Blake Bailey does not make it easy for the casual reader of his gargantuan John Cheever biography. But those who persevere will be rewarded with a compelling portrait of a complicated and tortured author, some of whose stories are among the best ever written.
At the start, Bailey assumes a familiarity with Cheever's character — conflicted bisexual, abysmal alcoholic, loving but often cruel father, relentless prevaricator — that exceeds what all but the most knowledgeable readers will bring to the book.
After a few chapters, though, Bailey settles down to a conventional chronological strategy, and the book finds its narrative legs.
Cheever, born in 1912 to a well-off family that fell on hard times, suffered a childhood marred by the weakness of a hard-drinking father and the strength of a resilient but controlling mother. The precocious young writer published his first story, Expelled, at age 18 in The New Republic.
Bailey details Cheever's conflicts with The New Yorker, where more than 100 of his stories eventually appeared; his interactions with important figures (Malcolm Cowley, e.e. cummings, William Maxwell, Muriel Rukeyser, Walker Evans, to name a few); his stormy marriage to Mary Winternitz; and his rise to precarious suburban gentility.
Cheever, amid massive insecurities, hit his peak as a short-story writer in the late '40s and '50s, writing beautiful melancholy stories of middle-class, mid-century American life. Critic John Leonard once admiringly called him "the Chekhov of the suburbs."
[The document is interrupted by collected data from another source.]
(** * Relationship prefetch planner (mcp-server/relprefetch.mjs)

    A shallow embedding of the relationship-prefetch planner/executor for
    Maximo OSLC queries and the verification of its specification.

    JavaScript strings are sequences of UTF-16 code units; they are
    modelled as lists of code units ([N]).  The regular expressions of the
    source are kept as regular-expression terms and run by a backtracking
    matcher that follows the ECMAScript matching rules (greedy quantifiers,
    ordered alternatives, capture groups, [lastIndex] scanning), and
    [String.prototype.replace] is modelled with its replacement patterns. *)

From Stdlib Require Import String Ascii NArith ZArith List Bool Lia Sorted.
From stdpp Require Import base option list gmap pretty.

Local Open Scope N_scope.
#[local] Set Warnings "-register-all".

(** ** Strings as code-unit sequences *)

Abbreviation str := (list N).

(** Code units of an ASCII string literal. *)
Definition u (s : string) : str :=
  List.map N_of_ascii (list_ascii_of_string s).
Arguments u : simpl never.

Definition DQUOTE : N := 34.
Definition DOLLAR : N := 36.
Definition AMP : N := 38.
Definition SQUOTE : N := 39.
Definition DOT : N := 46.
Definition BACKSLASH : N := 92.
Definition BACKTICK : N := 96.

Definition str_eqb (a b : str) : bool := bool_decide (a = b).

(** An empty string is falsy; so is a zero [length]. *)
Definition isEmpty {A} (s : list A) : bool :=
  match s with [] => true | _ => false end.

(** ** Character classes of the source's patterns *)

Definition in_range (lo hi c : N) : bool := (lo <=? c) && (c <=? hi).

Definition is_upper (c : N) : bool := in_range 65 90 c.
Definition is_lower (c : N) : bool := in_range 97 122 c.
Definition is_digit (c : N) : bool := in_range 48 57 c.

(** [[A-Za-z_]] *)
Definition is_ident_start (c : N) : bool :=
  is_upper c || is_lower c || (c =? 95).

(** [[A-Za-z0-9_]], which is also the word-character set of [\b] and [\W]. *)
Definition is_word (c : N) : bool :=
  is_ident_start c || is_digit c.

(** [\s], and the characters removed by [String.prototype.trim]: the
    ECMAScript WhiteSpace and LineTerminator code points. *)
Definition is_space (c : N) : bool :=
  in_range 9 13 c || (c =? 32) || (c =? 160) || (c =? 5760)
  || in_range 8192 8202 c || (c =? 8232) || (c =? 8233) || (c =? 8239)
  || (c =? 8287) || (c =? 12288) || (c =? 65279).

Definition ascii_upper (c : N) : N := if is_lower c then c - 32 else c.
Definition ascii_lower (c : N) : N := if is_upper c then c + 32 else c.

(** A pattern character under the [i] flag (without [u]): both characters
    are canonicalised with toUpperCase, and a code unit of 128 or more never
    canonicalises to one below 128, so an ASCII pattern character matches
    exactly its two ASCII cases.  The pattern characters of this program are
    all ASCII. *)
Definition lit_ci (c d : N) : bool := ascii_upper c =? ascii_upper d.

Definition is_char (c d : N) : bool := c =? d.
Definition not_char (c d : N) : bool := negb (c =? d).
Definition not_word (c : N) : bool := negb (is_word c).

(** [String.prototype.toLowerCase] on a text whose letters are ASCII, such
    as the operator text that the detector's pattern matches: the letters
    [A-Z] are mapped, every other code unit is kept.  (The name of the
    root resource, which may hold any letter, is lower-cased by the host's
    mapping, see [Env].) *)
Definition toLowerCase (s : str) : str := List.map ascii_lower s.

Fixpoint trimStart (s : str) : str :=
  match s with
  | c :: t => if is_space c then trimStart t else s
  | [] => []
  end.

Definition trimEnd (s : str) : str := rev (trimStart (rev s)).

(** [String.prototype.trim] *)
Definition trim (s : str) : str := trimEnd (trimStart s).

(** The surrogate code units. *)
Definition is_high_surrogate (c : N) : bool := in_range 55296 56319 c.
Definition is_low_surrogate (c : N) : bool := in_range 56320 57343 c.

(** A text in which every surrogate is half of a pair.
    [encodeURIComponent] throws a [URIError] on any other text. *)
Fixpoint wellFormed (s : str) : bool :=
  match s with
  | [] => true
  | c :: t =>
      if is_high_surrogate c then
        match t with
        | d :: t' => is_low_surrogate d && wellFormed t'
        | [] => false
        end
      else negb (is_low_surrogate c) && wellFormed t
  end.

(** [Array.prototype.join] on strings *)
Fixpoint join (sep : str) (parts : list str) : str :=
  match parts with
  | [] => []
  | [x] => x
  | x :: rest => x ++ sep ++ join sep rest
  end.

(** ** JavaScript values *)

(** The values the planner inspects: parsed JSON, [undefined], and opaque
    host objects (such as the fetch [Response] held by a transport
    envelope).  A number is represented by the two observations the code
    makes of it: its truthiness and its [String(...)] rendering. *)
Inductive JsVal :=
| JUndefined
| JNull
| JBool (b : bool)
| JNum (nonzero : bool) (text : str)
| JStr (s : str)
| JArr (items : list JsVal)
| JObj (fields : list (str * JsVal))
| JHost.

(** ToBoolean *)
Definition truthy (v : JsVal) : bool :=
  match v with
  | JUndefined | JNull => false
  | JBool b => b
  | JNum nz _ => nz
  | JStr s => negb (isEmpty s)
  | JArr _ | JObj _ | JHost => true
  end.

(** [String(v)] *)
Fixpoint toStr (v : JsVal) : str :=
  match v with
  | JUndefined => u "undefined"
  | JNull => u "null"
  | JBool true => u "true"
  | JBool false => u "false"
  | JNum _ text => text
  | JStr s => s
  | JArr items =>
      join (u ",")
        ((fix elems (l : list JsVal) : list str :=
            match l with
            | [] => []
            | x :: t =>
                (match x with
                 | JUndefined | JNull => []
                 | _ => toStr x
                 end) :: elems t
            end) items)
  | JObj _ => u "[object Object]"
  | JHost => u "[object Object]"
  end.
In late middle age, Cheever's drinking grew to suicidal proportions. His marriage in ruins, he finally went to rehab, after which he enjoyed a few years of fame and financial security. His novel Falconer (1977) was a best-seller. So was The Stories of John Cheever (1978), a rarity for a short-story collection. He died of cancer in 1982.
At first it may seem that Bailey doesn't much like Cheever, but this is not the case, as the forthright presentation of the man's behavior makes clear. Indeed, Cheever is more to be pitied than condemned, for he punished no one as much as himself.
The Cheever that most strongly emerges is the artist, striving against all obstacles, external and internal, to write real literature. Capturing the nobility of this struggle in the life of such an imperfect man is Bailey's signal achievement.